日本においては特に近代以降、「少年」という存在は、時代の風潮を示すシンボル的な存在であると考えられます。明治維新の頃から、国策( 富国強兵/ 殖産興業) の将来を担う存在として、社会や国家の下に「理想的な少年」像が作り上げられました。「立身出世」「滅私奉公」など近代国家形成のプロセスに理想の少年像が組み込まれましたが、これが昭和戦前の「軍国少年」へとつながっていることは、周知の通りです。
高畠華宵は、近代日本で初めて「美少年」をヴィジュアル化した画家と言えるかも知れません。華宵の美少年は、同時代の伊藤彦造らにも影響を与え、大正から昭和戦前にかけては、華宵的な「紅顔の美少年」が少年雑誌を飾りました。そして戦後になると、華宵たちの影響を受けた漫画家が、特に少女漫画において、「美少年」を題材に作品を描きました。

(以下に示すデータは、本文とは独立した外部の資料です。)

(* ===== verification/Content.v ===== *)
(** * Synthetic file content

    [fusecraft-core/src/content/mod.rs] and [deterministic.rs]: the content
    trait with its contract as a class, and the seeded content model. Bytes are
    [Z] from 0 to 255; a buffer [dst: &mut [u8]] is a list that the operation
    returns in its new state. *)

From stdpp Require Import base list numbers.
From Stdlib Require Import ZArith Lia.

From S2P Require Import Prelude Word Op.

Local Open Scope Z_scope.

Definition is_byte (b : Z) : Prop := 0 <= b < 256.

(** ** The trait *)

Class ContentModel (C : Type) : Type := {
  file_len : C -> Z -> Z;
  read_at : C -> Z -> Z -> list Z -> list Z;
  write_at : C -> Z -> Z -> list Z -> result Z FsError
}.

(** What the trait's documentation demands: every byte of [dst] is filled, so
    the old content of the buffer never shows through and its length stays. *)
Class ContentModelLaws (C : Type) `{ContentModel C} : Prop := {
  read_at_length : forall c ino offset dst,
    length (read_at c ino offset dst) = length dst;
  read_at_fills : forall c ino offset dst dst',
    length dst = length dst' -> read_at c ino offset dst = read_at c ino offset dst'
}.

(** ** [deterministic.rs] *)

(** The Murmur-style finalizer, before the cast to a byte. *)
Definition synth_finalize (x : Z) : Z :=
  let x := xorshift x 33 in
  let x := wrapping_mul x 0xff51afd7ed558ccd in
  let x := xorshift x 33 in
  let x := wrapping_mul x 0xc4ceb9fe1a85ec53 in
  xorshift x 33.

Definition synth_fields (ino offset seed : Z) : Z :=
  Z.lxor (Z.lxor seed (rotate_left ino 17)) (rotate_left offset 31).

Definition synth_byte (ino offset seed : Z) : Z :=
  wrap8 (synth_finalize (synth_fields ino offset seed)).

Module DeterministicContent.
Record t : Type := { seed : Z; det_file_len : Z }.

Definition new (seed file_len : Z) : t := {| seed := seed; det_file_len := file_len |}.

Definition file_len (self : t) (_ino : Z) : Z := det_file_len self.

(** [dst.iter_mut().enumerate()], overwriting each byte. *)
Definition read_at (self : t) (ino offset : Z) (dst : list Z) : list Z :=
  imap (fun i _ => synth_byte ino (wrapping_add offset (wrap64 (Z.of_nat i))) (seed self)) dst.

(** Writes are acknowledged and dropped. *)
Definition write_at (self : t) (_ino _offset : Z) (data : list Z) : result Z FsError :=
  Ok (Z.of_nat (length data)).
End DeterministicContent.

#[export] Instance deterministic_content : ContentModel DeterministicContent.t := {|
  file_len := DeterministicContent.file_len;
  read_at := DeterministicContent.read_at;
  write_at := DeterministicContent.write_at
|}.

(** ** Facts *)

Lemma wrapping_add_assoc_l a b c : wrapping_add (wrapping_add a b) c = wrapping_add a (b + c).
Proof. unfold wrapping_add, wrap64. rewrite Z.add_mod_idemp_l by lia. f_equal. lia. Qed.

Lemma wrapping_add_wrap64_r a b : wrapping_add a (wrap64 b) = wrapping_add a b.
Proof. unfold wrapping_add, wrap64. by rewrite Z.add_mod_idemp_r. Qed.

Lemma wrapping_add_0_r a : is_u64 a -> wrapping_add a 0 = a.
Proof. intros. unfold wrapping_add. rewrite Z.add_0_r. by apply wrap64_small. Qed.

Lemma synth_byte_byte ino offset seed : is_byte (synth_byte ino offset seed).
Proof. unfold is_byte, synth_byte, wrap8. change 256 with (2 ^ 8). apply Z.mod_pos_bound. lia. Qed.

Section DeterministicFacts.
Implicit Type c : DeterministicContent.t.

(** Byte [i] of a read is the content's byte at [offset + i]. *)
Lemma det_read_lookup c ino offset dst i :
  (i < length dst)%nat ->
  DeterministicContent.read_at c ino offset dst !! i =
  Some (synth_byte ino (wrapping_add offset (Z.of_nat i)) (DeterministicContent.seed c)).
Proof.
  intros Hi. unfold DeterministicContent.read_at. rewrite list_lookup_imap.
  destruct (lookup_lt_is_Some_2 dst i Hi) as [x ->]. cbn. by rewrite wrapping_add_wrap64_r.
Qed.

Lemma det_read_length c ino offset dst :
  length (DeterministicContent.read_at c ino offset dst) = length dst.
Proof. apply length_imap. Qed.

Lemma det_read_app c ino offset d1 d2 :
  DeterministicContent.read_at c ino offset (d1 ++ d2) =
  DeterministicContent.read_at c ino offset d1 ++
  DeterministicContent.read_at c ino (wrapping_add offset (Z.of_nat (length d1))) d2.
Proof.
  unfold DeterministicContent.read_at. rewrite imap_app. f_equal. apply imap_ext.
  intros i x _. cbn. rewrite !wrapping_add_wrap64_r, wrapping_add_assoc_l. do 2 f_equal. lia.
Qed.

Lemma det_read_fills c ino offset dst dst' :
  length dst = length dst' ->
  DeterministicContent.read_at c ino offset dst = DeterministicContent.read_at c ino offset dst'.
Proof.
  intros Hl. apply list_eq. intros i. destruct (Nat.lt_ge_cases i (length dst)) as [Hi|Hi].
  - by rewrite !det_read_lookup by lia.
  - by rewrite !lookup_ge_None_2 by (rewrite det_read_length; lia).
Qed.
End DeterministicFacts.

#[export] Instance deterministic_laws : ContentModelLaws DeterministicContent.t.
Proof.
  split; intros; cbn in *; [apply det_read_length|by apply det_read_fills].
Qed.

(** A long read is the concatenation of the short reads that cover it, so the
    kernel may split a request anywhere. *)
Fixpoint read_chunks {C} `{ContentModel C} (c : C) (ino offset : Z) (chunks : list (list Z)) : list Z :=
  match chunks with
  | [] => []
  | d :: ds =>
      read_at c ino offset d ++
      read_chunks c ino (wrapping_add offset (Z.of_nat (length d))) ds
  end.

Lemma det_read_chunks (c : DeterministicContent.t) ino offset chunks :
  read_chunks c ino offset chunks = read_at c ino offset (concat chunks).
Proof.
  revert offset. induction chunks as [|d ds IH]; intros offset; [done|].
  cbn [read_chunks concat]. rewrite IH. symmetry. apply det_read_app.
Qed.

(** ** Which inputs share a byte *)

Lemma rotate_left_lxor k x y :
  0 <= k < 64 -> is_u64 x -> is_u64 y ->
  rotate_left (Z.lxor x y) k = Z.lxor (rotate_left x k) (rotate_left y k).
Proof.
  intros Hk Hx Hy. apply u64_bits_inj; [u64..|]. intros i Hi.
  rewrite Z.lxor_spec, !rotate_left_bits by (u64 || done). by rewrite Z.lxor_spec.
Qed.

Lemma synth_finalize_inj x y : is_u64 x -> is_u64 y -> synth_finalize x = synth_finalize y -> x = y.
Proof.
  intros Hx Hy H. unfold synth_finalize in H.
  apply xorshift_inj in H; [|lia|apply wrapping_mul_u64..].
  apply (wrapping_mul_inj _ 0x9cb4b2f8129337db) in H; [|reflexivity|u64..].
  apply xorshift_inj in H; [|lia|apply wrapping_mul_u64..].
  apply (wrapping_mul_inj _ 0x4f74430c22a54005) in H; [|reflexivity|u64..].
  by apply xorshift_inj in H; [|lia|..].
Qed.

(** Inode and offset enter 14 bits apart: moving [d] from one to the other
    leaves the mixed word, hence the byte, unchanged. *)
Lemma synth_fields_trade ino offset seed d :
  is_u64 ino -> is_u64 offset -> 0 <= d < 2 ^ 50 ->
  synth_fields (Z.lxor ino (Z.shiftl d 14)) (Z.lxor offset d) seed = synth_fields ino offset seed.
Proof.
  intros Hi Ho Hd.
  assert (Hd64 : is_u64 d) by (unfold is_u64; lia).
  assert (Hs64 : is_u64 (Z.shiftl d 14)) by (unfold is_u64; rewrite Z.shiftl_mul_pow2; lia).
  unfold synth_fields. rewrite !rotate_left_lxor by (done || lia).
  rewrite rotate_left_shiftl by lia. change ((14 + 17) mod 64) with 31.
  rewrite !Z.lxor_assoc. do 2 f_equal.
  rewrite (Z.lxor_comm (rotate_left offset 31)), <- Z.lxor_assoc.
  by rewrite Z.lxor_nilpotent, Z.lxor_0_l.
Qed.

(** ** Properties *)

(** A read of the deterministic content fills the whole buffer with the bytes
    of [(ino, offset + i, seed)], each a byte, whatever the buffer held, and
    reading in chunks of any sizes gives the same bytes as one read. *)
Theorem content_reads_consistent (c : DeterministicContent.t) ino offset dst chunks :
  (forall i, read_at c ino offset dst !! i =
     if decide (i < length dst)%nat
     then Some (synth_byte ino (wrapping_add offset (Z.of_nat i)) (DeterministicContent.seed c))
     else None) /\
  Forall is_byte (read_at c ino offset dst) /\
  read_chunks c ino offset chunks = read_at c ino offset (concat chunks).
Proof.
  split_and!; [| |apply det_read_chunks].
  - intros i. case_decide; [by apply det_read_lookup|].
    apply lookup_ge_None_2. cbn. rewrite det_read_length. lia.
  - apply Forall_lookup. intros i b Hb. cbn in Hb.
    assert (Hi : (i < length dst)%nat) by (apply lookup_lt_Some in Hb; by rewrite det_read_length in Hb).
    rewrite det_read_lookup in Hb by done. simplify_eq. apply synth_byte_byte.
Qed.

(** Two inodes 2^14 * d apart hold the same bytes, permuted by exclusive-or
    of the offset with [d]: the contents of different inodes are not
    independent. *)
Theorem content_inodes_correlated ino offset seed d :
  is_u64 ino -> is_u64 offset -> 0 <= d < 2 ^ 50 ->
  synth_byte (Z.lxor ino (Z.shiftl d 14)) (Z.lxor offset d) seed = synth_byte ino offset seed.
Proof. intros. unfold synth_byte. by rewrite synth_fields_trade. Qed.

(** ** Witness *)

(** File 16384 further on, with each pair of neighbouring bytes swapped. *)
Lemma content_inodes_correlated_witness : synth_byte 16484 7 42 = synth_byte 100 6 42.
Proof.
  refine (content_inodes_correlated 100 6 42 1 _ _ _); unfold is_u64; split; done.
Defined.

本展覧会では、高畠華宵や同時代の画家、そして戦後の少女マンガ家が描いた「美少年」を紹介します。現代社会においては、「美少年」という言葉はあまり使われなくなりました。変わりに「草食系男子」「イケメン」などという言葉が流行していますが、これらは特に「少年」だけをさす言葉ではありません。「美少年」はいなくなってしまったのでしょうか?「美少年」が現れる社会とは、どのような社会なのでしょうか? そんなことを考えてみたい展覧会です。